40話 第一王子側の戦闘準備
◆◆◆第一王子側近side◆◆◆
『鉱石と闘技の国』からの使者が退出し、見えなくなったところでバルド様は憤怒の表情で書簡を床に叩きつけた(絨毯が敷いてあるので音は出ないが…)。
「おのれスコルツめ、失敗しおってあの役立たずが!!…誰かあの生意気な使者を斬り捨てろ!」
腹立ち紛れなのか、バルド様が書簡を踏み付けながらとんでもない事を言いだした。
私は慌てて、
「お待ちください!そんな事をすれば『炎と氷の国』の不興を買うのは確実です!」
思わず大声を出しながら、戦闘以外で特に瑕疵の無い竜族に危害を加える事は、外交問題になりかねないので必死に制止する。
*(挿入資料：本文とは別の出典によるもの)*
(* ===== verification/RateLimit.v ===== *)
(** * The sliding-window rate limiters of the three listeners

[_AgentRateLimiter] of [listener.py] keys its quota by endpoint and public
key; [_SourceRateLimiter] of [enrollment_listener.py] and
[_OperatorSourceRateLimiter] of [operator_listener.py] key it by source
address and share one body. A [deque] is the list of its elements from the
left; an [OrderedDict] is the list of its items from the first, least recently
moved one.

Clock readings are the values of the event loop's monotonic clock, in
microseconds; [now - WINDOW] is the [cutoff] of a configuration. The theorems
ask only that [cutoff] is monotone and below its argument, as the rounded
subtraction of floats also is. *)
From stdpp Require Import prelude strings gmap sorting ssreflect.
From S2P Require Import Prelude Uuid PyTime.

Set Warnings "-clear-no-such-hyp".

(** The constants of a limiter. *)
Record LimiterConfig := mkLimiterConfig {
  cutoff : Z → Z;
  max_global : nat;
  max_key : nat;
  max_tracked : nat;
}.

Definition agent_limits : LimiterConfig :=
  mkLimiterConfig (λ now, now - 10 * second)%Z 160 32 4096.
Definition enrollment_limits : LimiterConfig :=
  mkLimiterConfig (λ now, now - 60 * second)%Z 64 8 4096.
Definition operator_limits : LimiterConfig :=
  mkLimiterConfig (λ now, now - 60 * second)%Z 120 30 4096.

(** [while values and values[0] <= cutoff: values.popleft()]. *)
Fixpoint _discard_before (values : list Z) (c : Z) : list Z :=
  match values with
  | [] => []
  | v :: rest => if (v <=? c)%Z then _discard_before rest c else values
  end.

Section limiter.
Context {K : Type} `{EqDecision K}.

(** ** [OrderedDict] *)
Definition od_get (k : K) (d : list (K * list Z)) : option (list Z) :=
  snd <$> head (filter (λ e, e.1 = k) d).
Definition od_del (k : K) (d : list (K * list Z)) : list (K * list Z) :=
  filter (λ e, e.1 ≠ k) d.
(** Storing under the last key, which [allow] has just inserted or moved. *)
Definition od_set_last (k : K) (v : list Z) (d : list (K * list Z)) : list (K * list Z) :=
  od_del k d ++ [(k, v)].

Record Limiter := mkLimiter {
  lm_global : list Z;
  lm_keys : list (K * list Z);
}.

Definition empty_limiter : Limiter := mkLimiter [] [].

(** The deque of [key], created or moved to the end; a new key of a full table
evicts the first one. *)
Definition touch_key (cfg : LimiterConfig) (k : K) (d : list (K * list Z))
    : list Z * list (K * list Z) :=
  match od_get k d with
  | None =>
    let d' := if max_tracked cfg <=? length d then tail d else d in
    ([], od_set_last k [] d')
  | Some events => (events, od_set_last k events d)
  end.

(** [_AgentRateLimiter.allow]. *)
Definition agent_allow (cfg : LimiterConfig) (k : K) (now : Z) (s : Limiter) : Limiter * bool :=
  let c := cutoff cfg now in
  let global := _discard_before (lm_global s) c in
  let '(identity, keys) := touch_key cfg k (lm_keys s) in
  let identity := _discard_before identity c in
  if (max_global cfg <=? length global) || (max_key cfg <=? length identity) then
    (mkLimiter global (od_set_last k identity keys), false)
  else
    (mkLimiter (global ++ [now]) (od_set_last k (identity ++ [now]) keys), true).

(** [_SourceRateLimiter.allow] and [_OperatorSourceRateLimiter.allow]. *)
Definition source_allow (cfg : LimiterConfig) (k : K) (now : Z) (s : Limiter) : Limiter * bool :=
  let c := cutoff cfg now in
  let global := _discard_before (lm_global s) c in
  if max_global cfg <=? length global then (mkLimiter global (lm_keys s), false)
  else
    let '(events, keys) := touch_key cfg k (lm_keys s) in
    let events := _discard_before events c in
    if max_key cfg <=? length events then (mkLimiter global (od_set_last k events keys), false)
    else (mkLimiter (global ++ [now]) (od_set_last k (events ++ [now]) keys), true).

(** ** Executions

The calls of an execution and the requests it let through, oldest first. *)
Abbreviation call := (K * Z)%type.

Fixpoint run_limiter (allow : K → Z → Limiter → Limiter * bool) (calls : list call)
    (s : Limiter) : Limiter * list call :=
  match calls with
  | [] => (s, [])
  | (k, now) :: rest =>
    let '(s1, ok) := allow k now s in
    let '(s2, admitted) := run_limiter allow rest s1 in
    (s2, if ok then (k, now) :: admitted else admitted)
  end.

(** The clock never goes back. *)
Definition ordered (calls : list call) : Prop := StronglySorted Z.le calls.*2.

(** The requests let through in the window that ends at [t]. *)
Definition in_window (cfg : LimiterConfig) (t : Z) (e : call) : Prop :=
  (cutoff cfg t < e.2 ≤ t)%Z.
#[global] Instance in_window_dec cfg t e : Decision (in_window cfg t e).
Proof. unfold in_window. apply _. Defined.

Definition window (cfg : LimiterConfig) (t : Z) (admitted : list call) : list call :=
  filter (in_window cfg t) admitted.
Definition key_window (cfg : LimiterConfig) (k : K) (t : Z) (admitted : list call) : list call :=
  filter (λ e, e.1 = k) (window cfg t admitted).

(** ** Invariant *)

(** The admitted requests after [c] whose key satisfies [P]. *)
Definition live (P : K → Prop) `{!∀ k, Decision (P k)} (c : Z) (acc : list call) : list call :=
  filter (λ e, P e.1 ∧ (c < e.2)%Z) acc.

Definition bounded (cfg : LimiterConfig) (P : K → Prop) `{!∀ k, Decision (P k)} (n : nat)
    (acc : list call) : Prop :=
  ∀ t, length (filter (λ e, P e.1 ∧ in_window cfg t e) acc) ≤ n.

(** What the limits need of a configuration. *)
Record limits_ok (cfg : LimiterConfig) : Prop := {
  cutoff_mono t t' : (t ≤ t')%Z → (cutoff cfg t ≤ cutoff cfg t')%Z;
  cutoff_below t : (cutoff cfg t < t)%Z;
  tracked_pos : 0 < max_tracked cfg;
  key_pos : 0 < max_key cfg;
}.

Lemma ordered_cons e acc :
  ordered (e :: acc) ↔ ordered acc ∧ ∀ e', e' ∈ acc → (e.2 ≤ e'.2)%Z.
Proof.
  unfold ordered. rw fmap_cons. split.
  - intros [Hs Hall]%StronglySorted_inv. split; [done|]. intros e' He'.
    rw Forall_forall in Hall. apply Hall. by apply list_elem_of_fmap_2.
  - intros [Hs Hall]. constructor; [done|]. apply Forall_forall.
    intros t (e' & -> & He')%list_elem_of_fmap. by apply Hall.
Qed.

Lemma ordered_snoc acc e :
  ordered acc → (∀ e', e' ∈ acc → (e'.2 ≤ e.2)%Z) → ordered (acc ++ [e]).
Proof.
  induction acc as [|e0 acc IH]; intros Ho Hall; cbn.
  { apply ordered_cons. split; [by constructor|]. by intros e' ?%not_elem_of_nil. }
  apply ordered_cons in Ho as [Ho H0]. apply ordered_cons. split.
  - apply IH; [done|]. intros e' He'. apply Hall. by apply list_elem_of_further.
  - intros e' [He'| ->%list_elem_of_singleton]%elem_of_app; [by apply H0|].
    apply Hall, list_elem_of_here.
Qed.

Lemma live_all P `{!∀ k, Decision (P k)} c c' acc :
  (c ≤ c')%Z → (∀ e, e ∈ acc → (c' < e.2)%Z) → live P c acc = live P c' acc.
Proof.
  intros Hc Hall. apply filter_ext_elem. intros e He.
  specialize (Hall e He). naive_solver lia.
Qed.

(** Discarding from the left keeps exactly the live requests. *)
Lemma discard_live P `{!∀ k, Decision (P k)} c c' acc :
  ordered acc → (c ≤ c')%Z →
  _discard_before (live P c acc).*2 c' = (live P c' acc).*2.
Proof.
  intros Ho Hc. induction acc as [|e acc IH]; [done|].
  apply ordered_cons in Ho as [Ho Hall]. unfold live. rw !filter_cons.
  destruct (decide (P e.1 ∧ (c < e.2)%Z)) as [[HP He]|Hn].
  - rw fmap_cons. cbn [_discard_before]. destruct (Z.leb_spec e.2 c').
    + rw decide_False; [|lia]. by apply IH.
    + rw decide_True //. rw fmap_cons. f_equal. f_equal. apply live_all; [done|].
      intros e' He'. specialize (Hall e' He'). lia.
  - rw decide_False; [|naive_solver lia]. by apply IH.
Qed.

Lemma live_snoc P `{!∀ k, Decision (P k)} c acc e :
  live P c (acc ++ [e]) = live P c acc ++ (if decide (P e.1 ∧ (c < e.2)%Z) then [e] else []).
Proof. unfold live. rw filter_app filter_cons. by case_decide. Qed.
そんな中、騒ぎを聞きつけたのかは分からないが、ラムケ公爵が謁見の間に入って来て、
「バルド様、何やらご機嫌斜めなご様子ですが、使者は何と?」
場の空気を気にする事なく訊いてきた。
「ラムケ公爵か、これを見てみよ!」
私は素早く書簡を拾ってシワを伸ばし、ラムケ公爵に手渡した。
公爵は一読すると顔を上げ、
「これはまた随分な要求をして来ましたな」
眉間にシワを寄せてそう言った。
「そうであろう、生意気な奴等だ…とは言え会談まであまり時がない…どうすれば…」
少しは怒りが収まったのか、対応を考え出すバルド様にラムケ公爵が、
「わざわざ向こうから来てくれるのですから、撃ち破ってその勢いのまま攻め込めば良いのではないですか。
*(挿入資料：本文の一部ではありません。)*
(* ===== verification/OperatorListener.v ===== *)
(** * The operator listener ([src/src/northgate_rmm/operator_listener.py])

The request reader, the response writer and the connection handler, composed with the
operator application over PostgreSQL and the session verifier. *)
From stdpp Require Import prelude strings gmap sorting pretty ssreflect.
From S2P Require Import Prelude Uuid PyTime Json Text JsonLoads JsonProofs UuidText Domain Codec CodecTheorems AgentApi Http Net Configuration RateLimit Admission Connection.
From S2P Require Import Views OperatorApi.

Set Warnings "-clear-no-such-hyp".

Definition MAX_OPERATOR_HEADER_BYTES : Z := 6144.
Definition MAX_OPERATOR_HEADERS : Z := 24.
Definition MAX_OPERATOR_RESPONSE_BYTES : Z := 524288.

(** ** Reading *)
Definition _read_request (authority : pystr) (port : Z) (reader : StreamReader)
    : result OperatorRequest :=
  '(head, _) ← read_head MAX_OPERATOR_HEADER_BYTES MAX_OPERATOR_HEADERS reader;
  let headers := rh_headers head in
  check_host authority port headers;;
  raise_if (existsb (λ name, bool_decide (is_Some (headers !! name)))
              [py "transfer-encoding"; py "expect"; py "content-encoding"]) invalid_request;;
  raise_if (match headers !! py "content-length" with
            | Some content_length => negb (bool_decide (content_length = py "0"))
            | None => false
            end) (RequestError 413 (py "request_body_not_allowed"));;
  let '(path, query) := partition 63 (rh_target head) in
  Ok (mkOperatorRequest (rh_method head) path (headers !! py "authorization") (default [] query)).

(** ** Writing *)
Definition reason_phrase (status : Z) : pystr :=
  let table : list (Z * string) :=
    [(200, "OK"); (400, "Bad Request"); (401, "Unauthorized"); (403, "Forbidden");
     (404, "Not Found"); (408, "Request Timeout"); (413, "Content Too Large");
     (421, "Misdirected Request"); (429, "Too Many Requests");
     (431, "Request Header Fields Too Large"); (503, "Service Unavailable")]%Z in
  match find (λ e, (e.1 =? status)%Z) table with Some e => py e.2 | None => py "Error" end.

Definition base_headers (body : list Z) : list (pystr * pystr) :=
  [(py "content-type", py "application/json");
   (py "cache-control", py "no-store");
   (py "content-security-policy",
      py "default-src 'none'; frame-ancestors 'none'; base-uri 'none'; form-action 'none'");
   (py "referrer-policy", py "no-referrer");
   (py "x-content-type-options", py "nosniff");
   (py "strict-transport-security", py "max-age=31536000");
   (py "connection", py "close");
   (py "content-length", int_str (Z.of_nat (length body)))].

(** The headers of the application the listener lets through. *)
Definition header_allowed (name value : pystr) : bool :=
  bool_decide (name = py "content-type")
    && bool_decide (value ∈ [py "application/json"; py "text/html; charset=utf-8"])
  || bool_decide (name = py "www-authenticate") && bool_decide (value = py "Bearer").

Fixpoint merge_headers (headers output_headers : list (pystr * pystr)) : list (pystr * pystr) :=
  match headers with
  | [] => output_headers
  | (name, value) :: rest =>
    let normalized_name := ascii_lower name in
    merge_headers rest
      (if header_allowed normalized_name value then dict_set normalized_name value output_headers
       else output_headers)
  end.

Definition _write_raw (status : Z) (body : list Z) (headers : list (pystr * pystr))
    : result (list Z) :=
  write_head status (reason_phrase status) (merge_headers headers (base_headers body)) body.

Definition _write_error (status : Z) (code : pystr) : result (list Z) :=
  body ← encode_ascii (error_body code); _write_raw status body [].

Definition _write_response (response : OperatorResponse) : result (list Z) :=
  _write_raw (os_status response) (os_body response) (os_headers response).

(** The response of the operation, within the size limit. *)
Definition respond (response : OperatorResponse) : result (list Z) :=
  if (MAX_OPERATOR_RESPONSE_BYTES <? Z.of_nat (length (os_body response)))%Z
  then _write_error 503 (py "operator_unavailable") else _write_response response.

(** ** The listener *)
Section listener.
Context {W : Type} (operation : OperatorRequest → datetime → M W OperatorResponse).

(** [OperatorTLSListener._handle_transport]. *)
Definition handle_transport (configuration : TLSListenerConfiguration)
    : bool → Connection → Listener → W → Listener * W * Exchange :=
  _handle_transport operator_allow operator_requests operator_handshakes "operator_busy"
    (_read_request (tc_authority configuration) (tc_port configuration))
    operation respond _write_error (Some (503%Z, "operator_unavailable"%string)).

(** [OperatorTLSListener._handle_connection]. *)
Definition handle_connection (configuration : TLSListenerConfiguration)
    : Connection → Listener → W → Listener * W * Exchange :=
  _handle_connection operator_allow operator_requests "operator_busy"
    (_read_request (tc_authority configuration) (tc_port configuration))
    operation respond _write_error (Some (503%Z, "operator_unavailable"%string)).
End listener.

(** ** What the writer produces *)

(** The headers every response carries, whatever the application answered. *)
Record hardened (body : list Z) (headers : gmap pystr pystr) : Prop := {
  hd_type : ∃ t, headers !! py "content-type" = Some t ∧
    t ∈ [py "application/json"; py "text/html; charset=utf-8"];
  hd_cache : headers !! py "cache-control" = Some (py "no-store");
  hd_csp : headers !! py "content-security-policy"
    = Some (py "default-src 'none'; frame-ancestors 'none'; base-uri 'none'; form-action 'none'");
  hd_referrer : headers !! py "referrer-policy" = Some (py "no-referrer");
  hd_sniff : headers !! py "x-content-type-options" = Some (py "nosniff");
  hd_transport : headers !! py "strict-transport-security" = Some (py "max-age=31536000");
  hd_close : headers !! py "connection" = Some (py "close");
  hd_length : headers !! py "content-length" = Some (int_str (Z.of_nat (length body)));
}.

Lemma header_allowed_cases name value :
  header_allowed name value = true →
  (name = py "content-type" ∧ value ∈ [py "application/json"; py "text/html; charset=utf-8"]) ∨
  (name = py "www-authenticate" ∧ value = py "Bearer").
Proof.
  unfold header_allowed. rw orb_true_iff !andb_true_iff !bool_decide_eq_true. done.
Qed.

Lemma header_allowed_ok name value :
  header_allowed name value = true → header_ok (name, value) = true ∧ ascii_lower name = name.
Proof.
  intros [[-> Hv]|[-> ->]]%header_allowed_cases; [|by vm_compute].
  apply elem_of_cons in Hv as [->|Hv]; [by vm_compute|]. apply list_elem_of_singleton in Hv as ->.
  by vm_compute.
Qed.

Lemma hardened_set body headers name value :
  header_allowed name value = true → hardened body headers →
  hardened body (<[name := value]> headers).
Proof.
  intros Ha [Hty ? ? ? ? ? ? ?]. apply header_allowed_cases in Ha as [[-> Hv]|[-> ->]].
  - split; [rw lookup_insert_eq; by eauto|by rw lookup_insert_ne..].
  - split; [rw lookup_insert_ne //|by rw lookup_insert_ne..].
Qed.

Lemma base_headers_ok body : headers_ok (base_headers body).
Proof.
  unfold base_headers. pose proof (int_str_value (Z.of_nat (length body)) ltac:(lia)) as Hv.
  revert Hv. generalize (int_str (Z.of_nat (length body))). intros n Hv.
  split; [|by apply (bool_decide_unpack _); vm_compute].
  repeat (apply Forall_cons; split; [split; [|by vm_compute]|]); [by vm_compute..| |by constructor].
  unfold header_ok. cbn [fst snd]. by rw Hv.
Qed.

Lemma base_headers_hardened body : hardened body (list_to_map (base_headers body)).
Proof. split; [eexists; split; [reflexivity|by left]|reflexivity..]. Qed.

Lemma merge_headers_ok body headers output :
  headers_ok output → hardened body (list_to_map output) →
  headers_ok (merge_headers headers output) ∧ hardened body (list_to_map (merge_headers headers output)).
Proof.
  revert output. induction headers as [|[name value] headers IH]; intros output Hok Hh; [done|].
  cbn [merge_headers]. cbv zeta. destruct (header_allowed (ascii_lower name) value) eqn:Ha; [|by apply IH].
  destruct (header_allowed_ok _ _ Ha) as [Hv Hl]. apply IH; [by apply headers_ok_set|].
  rw list_to_map_dict_set. by apply hardened_set.
Qed.

Lemma reason_phrase_chars status : forallb value_char (reason_phrase status) = true.
Proof.
  unfold reason_phrase. cbv zeta. destruct (find _ _) as [[s r]|] eqn:Hf; [|reflexivity].
  apply find_some in Hf as [Hin _]. cbn [snd].
  repeat (destruct Hin as [[= <- <-]|Hin]; [by vm_compute|]). done.
Qed.

(** A client reads back the status line, the body and hardened headers. *)
Definition framed (bytes : list Z) (status : Z) (body : list Z) : Prop :=
  ∃ headers, read_response bytes = Some (status_text status (reason_phrase status), headers, body) ∧
    hardened body headers.

Lemma write_raw_framed status body headers :
  ∃ bytes, _write_raw status body headers = Ok bytes ∧ framed bytes status body.
Proof.
  destruct (merge_headers_ok body headers (base_headers body) (base_headers_ok body)
    (base_headers_hardened body)) as [Hok Hh].
  destruct (read_response_headers status (reason_phrase status) _ body (reason_phrase_chars status) Hok)
    as (bytes & Hw & Hr).
  exists bytes. split; [exact Hw|]. by eexists.
Qed.

Lemma write_error_framed status code bytes :
  _write_error status code = Ok bytes → framed bytes status (error_body code).
Proof.
  unfold _write_error, encode_ascii. case_match; [|done]. cbn [mbind result_bind].
  destruct (write_raw_framed status (error_body code) []) as (b & -> & Hf). by intros [= <-].
Qed.

Lemma write_error_Ok status code :
  forallb is_ascii code = true → ∃ bytes, _write_error status code = Ok bytes.
Proof.
  intros Hc. unfold _write_error, encode_ascii.
  rw (_ : forallb is_ascii (error_body code) = true); [|unfold error_body; by rw !forallb_app Hc].
  cbn [mbind result_bind]. destruct (write_raw_framed status (error_body code) []) as (b & -> & _).
  by exists b.
Qed.

Lemma respond_framed response bytes :
  respond response = Ok bytes →
  framed bytes (os_status response) (os_body response) ∨
  framed bytes 503 (error_body (py "operator_unavailable")).
Proof.
  unfold respond. case_match; [intros ?%write_error_framed; by right|].
  unfold _write_response.
  destruct (write_raw_framed (os_status response) (os_body response) (os_headers response))
    as (b & -> & Hf). intros [= <-]. by left.
Qed.

(** ** What the reader accepts *)
Definition operator_refusals : list Z := [400; 413; 421; 431]%Z.

Lemma read_request_outcome authority port reader :
  outcome (read_refused operator_refusals reader)
    (λ request, ∃ head reader', head_consumed MAX_OPERATOR_HEADER_BYTES MAX_OPERATOR_HEADERS reader (head, reader') ∧
       rh_headers head !! py "host" = Some (expected_host authority port) ∧
       (∀ name, name ∈ [py "transfer-encoding"; py "expect"; py "content-encoding"] →
          rh_headers head !! name = None) ∧
       rh_headers head !! py "content-length" ∈ [None; Some (py "0")] ∧
       or_method request = rh_method head ∧
       or_authorization request = rh_headers head !! py "authorization")
    (_read_request authority port reader).
Proof.
  assert (Href : ∀ status code, status ∈ operator_refusals → forallb value_char code = true →
    read_refused operator_refusals reader (RequestError status code)) by (intros; left; by eexists _, _).
  unfold _read_request.
  eapply outcome_bind; [by apply read_head_returns; apply (bool_decide_unpack _)|].
  intros [head reader'] Hhead.
  eapply outcome_bind; [by apply check_host_returns, (bool_decide_unpack _)|]. intros [] Hhost.
  eapply outcome_bind; [by apply outcome_raise_if, Href; [apply (bool_decide_unpack _)|]|].
  intros [] Hno.
  eapply outcome_bind; [by apply outcome_raise_if, Href; [apply (bool_decide_unpack _)|]|].
  intros [] Hcl. destruct (partition 63 (rh_target head)) as [path query]. cbn [outcome].
  exists head, reader'. split_and!; try done.
  - intros name Hin. apply eq_None_not_Some. intros Hs. revert Hno. apply not_false_iff_true.
    apply existsb_exists. exists name. split; [by apply list_elem_of_In|by apply bool_decide_eq_true].
  - destruct (rh_headers head !! py "content-length") as [cl|]; [|by left].
    apply negb_false_iff, bool_decide_eq_true in Hcl as ->. right. by left.
Qed.

(** ** The requests of a client *)
Definition client_headers (listener : TLSListenerConfiguration) (token : pystr) : list (pystr * pystr) :=
  [(py "Host", expected_host (tc_authority listener) (tc_port listener)); (py "Authorization", token)].

Definition split_target (target : pystr) : pystr * pystr :=
  let '(path, query) := partition 63 target in (path, default [] query).

(** A client's GET request is read as sent. *)
Lemma read_client_request listener token target rest eof :
  tls_listener_ok listener → value_ok token = true → length token ≤ 4096 →
  forallb word_char target = true → length target ≤ 512 →
  _read_request (tc_authority listener) (tc_port listener)
    (mkStreamReader (request_head (py "GET") target (client_headers listener token) ++ rest) eof)
  = Ok (mkOperatorRequest (py "GET") (split_target target).1 (Some token) (split_target target).2).
Proof.
  intros Hl Htok Hlen Htarget Htl. destruct (expected_host_ok listener Hl) as [Hv Hhl].
  unfold _read_request, client_headers in *.
  revert Hv Hhl. set (host := expected_host _ _). intros Hv Hhl.
  rw read_head_request //; cycle 1.
  - cbn [forallb]. unfold header_ok. cbn [fst snd]. by rw Hv Htok.
  - by apply (bool_decide_unpack _); vm_compute.
  - unfold request_head, request_line. rw !fmap_cons. cbn [join_crlf]. unfold header_text. cbn [fst snd].
    rw !length_app.
    repeat match goal with |- context [length (py ?s)] => let n := eval vm_compute in (length (py s)) in
      change (length (py s)) with n end.
    change (length CRLF) with 2. change (length (header_text <$> [])) with 0.
    unfold MAX_OPERATOR_HEADER_BYTES. cbn [fmap list_fmap length] in *. lia.
  - cbn [mbind result_bind rh_headers rh_target rh_method]. fold host.
    set (headers := list_to_map _).
    assert (Hh : headers !! py "host" = Some host) by reflexivity.
    assert (Ha : headers !! py "authorization" = Some token) by reflexivity.
    assert (Hno : ∀ k, k ∉ [py "host"; py "authorization"] → headers !! k = None).
    { intros k Hk. apply not_elem_of_list_to_map_1. exact Hk. }
    unfold check_host. fold host. rw Hh bool_decide_true //. cbn [negb raise_if mbind result_bind].
    cbn [existsb].
    rw (Hno (py "transfer-encoding")) ?(Hno (py "expect")) ?(Hno (py "content-encoding"))
      ?(Hno (py "content-length")); [|by apply (bool_decide_unpack _); vm_compute..].
    rw !(bool_decide_eq_false_2 (is_Some None)); [|by intros []].
    cbn [orb raise_if mbind result_bind]. rw Ha. unfold split_target. by destruct (partition 63 target).
Qed.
幸い、私も6千ほど連れて来ておりますし、バルド様が一声かければ向こうの軍を凌駕する軍勢が集まりましょう」
と、提案した。
「うむ…そうか、そうだな。では早速軍を集めるとしよう」
バルド様が私に目配せをしたので、手配をすべく場を離れた。
◆ ◆
何とか国境の町に我が軍3万とラムケ公爵軍5千強(脱走兵が出ていて少しずつ減少中)の軍勢の集結が間に合ったが、明日が会談だというのに徴兵から直ぐの強行軍の影響で、特に兵の多くを占めるバンパイアスレイブ達の疲労が無視出来ない。
幾ら奴隷共に先陣を切らせるとは言え、会談場所に着いて突破的に戦端が開かれたらまともに戦えないのは明らかだ。
早く会談場所に行こうとするバルド様に、待たせておいて堂々と姿を現すのが王者たる者の風格を示す事になるなどと言いくるめて、何とか朝までの休養を得た。
(さて、これで陣地など作られていると厄介だが…どうかな)
食事もそこそこにあちこちで倒れ込んで眠るバンパイアスレイブ達を眺めながら、明日の会戦の流れを考え続けた。